Als Models noch kein 'Super' im Titel trugen und nicht im Fernsehen gecastet, sondern im Bekanntenkreis und auf Redaktionsfluren entdeckt wurden oder, was auch nicht selten vorkam, Damen von gesellschaftlichen Rang waren, da hatte die Modefotografie ihr Coming-out. Und ein gebürtiger Deutscher war einer der Männer der Stunde.

Links: Round the Clock, New York, 1987, © Condé Nast / Horst Estate

Rechts: Dress by Hattie Carnegie, 1939, © Condé Nast / Horst Estate



Horst P. Horst, der 1906 als Horst Paul Albert Bohrmann in Weißenfels an der Saale das Licht der Welt erblickt hatte, legte 1943, nach seiner Einbürgerung in die USA, den seinerzeit nicht so klangvollen Nachnamen ab. Als Modefotograf war er da längst etabliert. In den 30er-Jahren hatte die Fotografie die Zeichnungen aus den Modemagazinen verdrängt. Die Protagonisten dieser Entwicklung hießen, neben Horst, George Hoyningen-Huene, Mentor und zeitweiliger Lebenspartner von Horst, Adolphe de Meyer, Edward Steichen und Cecil Beaton.

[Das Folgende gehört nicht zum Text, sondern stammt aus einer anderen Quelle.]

(** * floatmoneylint: the float-money analyzer of [lib/floatmoneylint.go]

    A shallow embedding of the analyzer: the name matcher ([isSuspicious],
    [intersects]), the syntactic type resolution ([getInnerFloat],
    [isFloatExpr]) and the traversal callback of [run], over a model of the
    part of [go/ast] the analyzer looks at.

    The analyzer calls three functions of the Go standard library,
    [strings.ToLower], [strconv.ParseInt] and [strconv.ParseFloat].  They are
    not part of the repository: the analyzer is embedded over an interface
    [GoLib] that provides them, and module [strings] / [strconv] below give
    an executable model used to run the analyzer on concrete programs. *)

From Stdlib Require Import ZArith List String Ascii Bool.
Import ListNotations.

Local Open Scope string_scope.
Local Open Scope list_scope.
Local Open Scope Z_scope.

(* ================================================================== *)
(** * Part I: definitions *)
(* ================================================================== *)

(** ** Bytes of a Go string *)

(** The numeric value of a byte. *)
Definition byte (c : ascii) : Z := Z.of_N (N_of_ascii c).
Arguments byte c%_char.

(** [lower] of strconv: [c | ('x' - 'X')]. *)
Definition lower (c : Z) : Z := Z.lor c 32.

Definition isDigit (c : Z) : bool := (byte "0" <=? c) && (c <=? byte "9").

(** ** Package [strings] *)

Module strings.

(** [strings.Contains(s, substr)]: [substr] occurs in [s]. *)
Fixpoint Contains (s substr : string) : bool :=
  if String.prefix substr s then true
  else match s with
       | EmptyString => false
       | String _ s' => Contains s' substr
       end.

(** Lower-casing of one byte of ASCII text: ['A'..'Z'] move to ['a'..'z']. *)
Definition toLowerByte (c : ascii) : ascii :=
  if (byte "A" <=? byte c) && (byte c <=? byte "Z")
  then ascii_of_N (N_of_ascii c + 32)
  else c.

(** [strings.ToLower(s)] on ASCII text, which is what Go computes for a
    string without bytes above 0x7f.  Bytes above 0x7f are kept as they are
    (Go applies the Unicode case mapping to the runes they encode). *)
Fixpoint ToLower (s : string) : string :=
  match s with
  | EmptyString => EmptyString
  | String c s' => String (toLowerByte c) (ToLower s')
  end.

End strings.

(** ** Package [strconv] *)

Module strconv.

(** The [Err] field of a [*NumError]. *)
Inductive NumError : Type := ErrSyntax | ErrRange | ErrBase | ErrBitSize.

Definition bytes (s : string) : list Z := map byte (list_ascii_of_string s).

Definition IntSize : Z := 64.
Definition maxUint64 : Z := 2 ^ 64 - 1.

(** What [underscoreOK] saw last: the start of the number ['^'], a digit or
    base prefix ['0'], an underscore ['_'], something else ['!']. *)
Inductive Saw : Type := SawStart | SawDigit | SawUnderscore | SawOther.

Fixpoint underscoreOK_loop (hex : bool) (saw : Saw) (s : list Z) : bool :=
  match s with
  | [] => match saw with SawUnderscore => false | _ => true end
  | c :: r =>
      if isDigit c || (hex && (byte "a" <=? lower c) && (lower c <=? byte "f"))
      then underscoreOK_loop hex SawDigit r
      else if c =? byte "_"
      then match saw with
           | SawDigit => underscoreOK_loop hex SawUnderscore r
           | _ => false
           end
      else match saw with
           | SawUnderscore => false
           | _ => underscoreOK_loop hex SawOther r
           end
  end.

(** [underscoreOK(s)]: underscores only between digits, or between a base
    prefix and a digit. *)
Definition underscoreOK (s : list Z) : bool :=
  let s := match s with
           | c :: r => if (c =? byte "-") || (c =? byte "+") then r else s
           | [] => s
           end in
  match s with
  | c0 :: c1 :: r =>
      if (c0 =? byte "0") &&
         ((lower c1 =? byte "b") || (lower c1 =? byte "o") || (lower c1 =? byte "x"))
      then underscoreOK_loop (lower c1 =? byte "x") SawDigit r
      else underscoreOK_loop false SawStart s
  | _ => underscoreOK_loop false SawStart s
  end.

(** The digit loop of [ParseUint]: [inl (n, underscores)] when the loop
    ends, [inr (value, err)] when it returns from inside. *)
Fixpoint ParseUint_loop (base0 : bool) (base cutoff maxVal : Z)
  (s : list Z) (n : Z) (underscores : bool) : (Z * bool) + (Z * NumError) :=
  match s with
  | [] => inl (n, underscores)
  | c :: r =>
      if (c =? byte "_") && base0
      then ParseUint_loop base0 base cutoff maxVal r n true
      else
        let d := if isDigit c then Some (c - byte "0")
                 else if (byte "a" <=? lower c) && (lower c <=? byte "z")
                 then Some (lower c - byte "a" + 10)
                 else None in
        match d with
        | None => inr (0, ErrSyntax)
        | Some d =>
            if d >=? base then inr (0, ErrSyntax)
            else if n >=? cutoff then inr (maxVal, ErrRange)
            else
              let n' := n * base in
              let n1 := (n' + d) mod 2 ^ 64 in
              if (n1 <? n') || (n1 >? maxVal) then inr (maxVal, ErrRange)
              else ParseUint_loop base0 base cutoff maxVal r n1 underscores
        end
  end.

(** The base and the digits left after the prefix, for [base == 0]. *)
Definition basePrefix (s : list Z) : Z * list Z :=
  match s with
  | c0 :: r0 =>
      if c0 =? byte "0" then
        match r0 with
        | c1 :: ((_ :: _) as r1) =>
            if lower c1 =? byte "b" then (2, r1)
            else if lower c1 =? byte "o" then (8, r1)
            else if lower c1 =? byte "x" then (16, r1)
            else (8, r0)
        | _ => (8, r0)
        end
      else (10, s)
  | [] => (10, s)
  end.

Definition ParseUint_bytes (s0 : list Z) (base bitSize : Z) : Z * option NumError :=
  match s0 with
  | [] => (0, Some ErrSyntax)
  | _ :: _ =>
      let base0 := base =? 0 in
      let pre := if (2 <=? base) && (base <=? 36) then Some (base, s0)
                 else if base0 then Some (basePrefix s0)
                 else None in
      match pre with
      | None => (0, Some ErrBase)
      | Some (base, s) =>
          if negb (bitSize =? 0) && ((bitSize <? 0) || (bitSize >? 64))
          then (0, Some ErrBitSize)
          else
            let bitSize := if bitSize =? 0 then IntSize else bitSize in
            let cutoff := maxUint64 / base + 1 in
            let maxVal := 2 ^ bitSize - 1 in
            match ParseUint_loop base0 base cutoff maxVal s 0 false with
            | inr (v, e) => (v, Some e)
            | inl (n, underscores) =>
                if underscores && negb (underscoreOK s0) then (0, Some ErrSyntax)
                else (n, None)
            end
      end
  end.

(** [strconv.ParseUint(s, base, bitSize)]: the value and the error. *)
Definition ParseUint (s : string) (base bitSize : Z) : Z * option NumError :=
  ParseUint_bytes (bytes s) base bitSize.

(** [strconv.ParseInt(s, base, bitSize)]: the value and the error. *)
Definition ParseInt (s : string) (base bitSize : Z) : Z * option NumError :=
  match bytes s with
  | [] => (0, Some ErrSyntax)
  | c :: r =>
      let neg := c =? byte "-" in
      let s1 := if (c =? byte "+") || neg then r else c :: r in
      let '(un, err) := ParseUint_bytes s1 base bitSize in
      match err with
      | Some ErrSyntax => (0, err)
      | Some ErrBase => (0, err)
      | Some ErrBitSize => (0, err)
      | _ =>
          let bitSize := if bitSize =? 0 then IntSize else bitSize in
          let cutoff := 2 ^ (bitSize - 1) in
          if negb neg && (un >=? cutoff) then (cutoff - 1, Some ErrRange)
          else if neg && (un >? cutoff) then (- cutoff, Some ErrRange)
          else (if neg then - un else un, None)
      end
  end.

(** *** ParseFloat: which texts it accepts *)

Definition foldByte (c : Z) : Z :=
  if (byte "A" <=? c) && (c <=? byte "Z") then c + 32 else c.

Fixpoint commonPrefixLenIgnoreCase (s prefix : list Z) : Z :=
  match s, prefix with
  | c :: s', p :: prefix' =>
      if foldByte c =? p then 1 + commonPrefixLenIgnoreCase s' prefix' else 0
  | _, _ => 0
  end.

Definition infPrefix (s : list Z) (nsign : Z) : option Z :=
  let n := commonPrefixLenIgnoreCase s (bytes "infinity") in
  let n := if (3 <? n) && (n <? 8) then 3 else n in
  if (n =? 3) || (n =? 8) then Some (nsign + n) else None.

(** [special(s)]: the number of bytes of a leading infinity or NaN. *)
Definition special (s : list Z) : option Z :=
  match s with
  | [] => None
  | c :: r =>
      if (c =? byte "+") || (c =? byte "-") then infPrefix r 1
      else if (c =? byte "i") || (c =? byte "I") then infPrefix s 0
      else if (c =? byte "n") || (c =? byte "N")
      then if commonPrefixLenIgnoreCase s (bytes "nan") =? 3 then Some 3 else None
      else None
  end.

(** The state of the mantissa loop of [readFloat].  [mantissa] holds all the
    significant digits read (Go keeps the first 19, or 16 in base 16, notes
    in [trunc] whether a non-zero digit was dropped and reads the text again
    when it was). *)
Record Mant : Type := mkMant {
  sawdot : bool; sawdigits : bool; nd : Z; dp : Z; mantissa : Z;
  underscores : bool }.

Fixpoint readMant (base : Z) (s : list Z) (m : Mant) : Mant * list Z :=
  match s with
  | [] => (m, [])
  | c :: r =>
      if c =? byte "_"
      then readMant base r
             (mkMant (sawdot m) (sawdigits m) (nd m) (dp m) (mantissa m) true)
      else if c =? byte "."
      then if sawdot m then (m, s)
           else readMant base r
                  (mkMant true (sawdigits m) (nd m) (nd m) (mantissa m) (underscores m))
      else if isDigit c
      then if (c =? byte "0") && (nd m =? 0)
           then readMant base r
                  (mkMant (sawdot m) true (nd m) (dp m - 1) (mantissa m) (underscores m))
           else readMant base r
                  (mkMant (sawdot m) true (nd m + 1) (dp m)
                     (mantissa m * base + (c - byte "0")) (underscores m))
      else if (base =? 16) && (byte "a" <=? lower c) && (lower c <=? byte "f")
      then readMant base r
             (mkMant (sawdot m) true (nd m + 1) (dp m)
                (mantissa m * 16 + (lower c - byte "a" + 10)) (underscores m))
      else (m, s)
  end.

(** The digits of the exponent: the value (no longer updated once it
    reaches 10000), whether an underscore was seen, and the text left. *)
Fixpoint readExp (s : list Z) (e : Z) (us : bool) : Z * bool * list Z :=
  match s with
  | c :: r =>
      if c =? byte "_" then readExp r e true
      else if isDigit c
      then readExp r (if e <? 10000 then e * 10 + (c - byte "0") else e) us
      else (e, us, s)
  | [] => (e, us, [])
  end.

Die Retrospektive „Photographer of Style“ im Düsseldorfer NRW-Forum, kuratiert vom Victoria und Albert Museum in London, bietet mit rund 250 Arbeiten einen Überblick über Horsts 60 Jahre währendes Schaffen – auch jenseits der Mode. Im Mittelpunkt der Schau steht seine Arbeit in den 30er-Jahren für Magazine, vor allem für die in unseren Tagen 100 Jahre alt gewordene „Vogue“. Für die Zeitschrift war er zunächst in Paris und später in New York tätig. Seine Liebe für das Spiel von Licht und Schatten, für dramatische Hell-/Dunkel-Kontraste, hatte Horst schnell entdeckt. Sein Ziel: die Idealisierung der Schönheit.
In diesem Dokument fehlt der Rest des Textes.